Why not from the candle on *our* table?
Aha, M'sieur Poirot - good point.
I was petrified. 20 quid was beeg lucre in them days, still is to a mendicant comme moi.
I eased my shoe off and slid the notes under my foot.
Dino must have come out about then so out came the guitar and into the songs.
Re-Enter the boy and his girl and went to reclaim his tip for something more sensible. (They took their time clearing the tables in those days)
Up came the waiter, something wrong signor? From what he saw, the tip seemed perfectly reasonable.
But he had left much more. No signor, we have not cleared the table.
"He took it." Pointing at me. There, upfront. Good challenge.
Who me?
Who, this-a gemmun?
Dino did not like his brief chanson window interrupted. How dare-a you accuse this gemmun? He is a regular. We know him, blah blah. Even my lady expressed indignation.
"Fucking well search him!"
Commotion, other diners all looking round.
I rose with a placatory hand raised: "No no. He's right." Off with my jacket and handed it to the waiter, allowed myself to be frisked.
So sorry so sorry, Mister Chris
But they were good: the weasel-faced waiter went down my legs and in around my socks - where I almost stashed the notes - and then stood up: "Is no."
The poor boy's face was white at losing all that dosh.
Dino, finally getting the chord: "La mer, qu'on voit danser ... mister, we believe you ... maybe is fall outside ..."
Everyone outside.

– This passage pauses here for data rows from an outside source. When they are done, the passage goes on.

(** * redux-api-middleware: the interceptor and the action builder

    A shallow embedding of [createApiMiddleware] and [apiRequest]
    (api.js) together with the properties of the dispatch sequence, of
    the options handed to the request function and of the promise the
    interceptor returns.

    JavaScript values are an inductive type; objects are finite maps from
    property names to values.  Functions supplied by the caller (the
    request function, [next], [onSuccess], [onFailure], a response's
    [json]) are named, and an environment gives what a call of each one
    does: it returns a value or throws.  A run of the interceptor yields
    the list of observable events (dispatched actions and calls of
    caller-supplied functions, in order) and its completion. *)

From stdpp Require Import gmap strings list fin_maps pretty.

Set Warnings "-register-all".

(** ** Values *)

Inductive value : Type :=
| VUndef
| VNull
| VBool (b : bool)
| VNum (n : Z)
| VNaN
| VStr (s : string)
| VObj (fields : gmap string value)
| VFun (f : string)
| VError (name message : string)
| VFulfilled (v : value)
| VRejected (e : value)
| VPending.

(** [VNum] covers the integral numbers, [VNaN] the one falsy number that
    is not zero.  [VFun f] is the function called [f] in the environment.
    [VError] is an error object.  The last three constructors are native
    promises, given by what they settle to: fulfilled with a value,
    rejected with a reason, or never settled. *)

(** How a promise ends up. *)
Inductive settlement : Type :=
| Fulfilled (v : value)
| Rejected (e : value)
| Pending.

(** The promise resolution procedure: resolving with a promise adopts its
    state, resolving with anything else fulfils. *)
Fixpoint resolve (v : value) : settlement :=
  match v with
  | VFulfilled x => resolve x
  | VRejected e => Rejected e
  | VPending => Pending
  | _ => Fulfilled v
  end.

Definition promiseValue (s : settlement) : value :=
  match s with
  | Fulfilled v => VFulfilled v
  | Rejected e => VRejected e
  | Pending => VPending
  end.

Definition isPromise (v : value) : bool :=
  match v with
  | VFulfilled _ | VRejected _ | VPending => true
  | _ => false
  end.

(** ToBoolean, as applied by [if (x)] and [!x]. *)
Definition toBoolean (v : value) : bool :=
  match v with
  | VUndef | VNull | VNaN => false
  | VBool b => b
  | VNum n => negb (n =? 0)%Z
  | VStr s => negb (String.eqb s "")
  | _ => true
  end.

Definition nullish (v : value) : bool :=
  match v with
  | VUndef | VNull => true
  | _ => false
  end.

(** The own enumerable properties of a value, as [Object.assign] and a
    rest pattern copy them: the fields of an object, the indexed
    characters of a string, nothing for any other value. *)
Definition stringProps (s : string) : gmap string value :=
  list_to_map
    (imap (fun i c => (pretty i, VStr (String c EmptyString)))
          (String.list_ascii_of_string s)).

Definition ownProps (v : value) : gmap string value :=
  match v with
  | VObj fields => fields
  | VStr s => stringProps s
  | _ => ∅
  end.
Lemma div_core_one m e :
  bounded prec emax m e = true ->
  SFdiv_core_binary prec emax (Zpos m) e 4503599627370496 (-52)
  = if Z.eqb e (-1074) then (Zpos m, e, loc_Exact)
    else (Zpos m~0, (e - 1)%Z, loc_Exact).
Proof.
  unfold bounded, canonical_mantissa, fexp, emin, prec, emax.
  intros H. apply andb_prop in H as [Hc Hb].
  apply Z.eqb_eq in Hc. apply Z.leb_le in Hb.
  unfold SFdiv_core_binary, fexp, emin. simpl Zdigits2.
  set (d := Zpos (digits2_pos m)) in *.
  assert (Hd : (0 < d)%Z) by (unfold d; lia).
  destruct (Z.eqb_spec e (-1074)) as [->|He].
  - replace (Z.min _ _) with (-1074)%Z by lia.
    replace (-1074 - -52 - -1074)%Z with 52%Z by lia.
    rewrite Z.shiftl_mul_pow2 by lia.
    pose proof (Z.div_eucl_eq (Zpos m * 2 ^ 52) 4503599627370496 ltac:(lia)) as E.
    destruct (Z.div_eucl (Zpos m * 2 ^ 52) 4503599627370496) as [q r] eqn:Q.
    assert (q = Zpos m /\ r = 0%Z) as [-> ->].
    { pose proof (Z.mod_pos_bound (Zpos m * 2 ^ 52) 4503599627370496 ltac:(lia)) as B.
      unfold Z.modulo in B. rewrite Q in B.
      change (2 ^ 52)%Z with 4503599627370496%Z in *. lia. }
    reflexivity.
  - assert (d = 53%Z) by lia.
    replace (Z.min _ _) with (e - 1)%Z by lia.
    replace (e - -52 - (e - 1))%Z with 53%Z by lia.
    rewrite Z.shiftl_mul_pow2 by lia.
    pose proof (Z.div_eucl_eq (Zpos m * 2 ^ 53) 4503599627370496 ltac:(lia)) as E.
    destruct (Z.div_eucl (Zpos m * 2 ^ 53) 4503599627370496) as [q r] eqn:Q.
    assert (q = Zpos m~0 /\ r = 0%Z) as [-> ->].
    { pose proof (Z.mod_pos_bound (Zpos m * 2 ^ 53) 4503599627370496 ltac:(lia)) as B.
      unfold Z.modulo in B. rewrite Q in B.
      change (2 ^ 53)%Z with 9007199254740992%Z in *. lia. }
    reflexivity.
Qed.

Lemma div_one_finite s m e :
  bounded prec emax m e = true ->
  div (S754_finite s m e) one = S754_finite s m e.
Proof.
  intros H. change one with (S754_finite false 4503599627370496 (-52)).
  unfold div, SFdiv. rewrite (div_core_one m e H), xorb_false_r.
  destruct (Z.eqb_spec e (-1074)) as [->|He].
  - unfold binary_round_aux. rewrite (shr_fexp_canonical _ _ H).
    cbn [shr_m loc_of_shr_record round_nearest_even]. now apply round_tail.
  - pose proof H as H'. unfold bounded, canonical_mantissa, fexp, emin, prec, emax in H'.
    apply andb_prop in H' as [Hc Hb]. apply Z.eqb_eq in Hc. apply Z.leb_le in Hb.
    unfold binary_round_aux at 1, shr_fexp at 1. simpl Zdigits2.
    cbn [digits2_pos]. rewrite Pos2Z.inj_succ.
    unfold fexp, emin, prec, emax.
    replace (Z.max _ _ - (e - 1))%Z with 1%Z by lia.
    simpl shr. replace (e - 1 + 1)%Z with e by lia.
    simpl loc_of_shr_record. simpl round_nearest_even.
    apply (round_tail s m e H).
Qed.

I sit down and shrug at the assembled diners. Nods and murmurs, eyebrows raised.
Eleanor the maitresse d' with two cognacs, so sorry so sorry. No charge. In my place, too! So shame.
"Eleanor, dont be silly. Of course the bill. Dino, there's a major change there - La MER ..."
As we walked down to the tube she asked quietly, "Did you take it?"
What do you - how could I have taken it?
"I don't know. Don't be angry. Did you take it?"
"If I'd spotted it, I would have been sorely tempted."
I could feel the inconvenient Princess-and-Pea lump of the notes underfoot. If it had been a Maupassant story, the crackle of the notes would have swelled in a crescendo.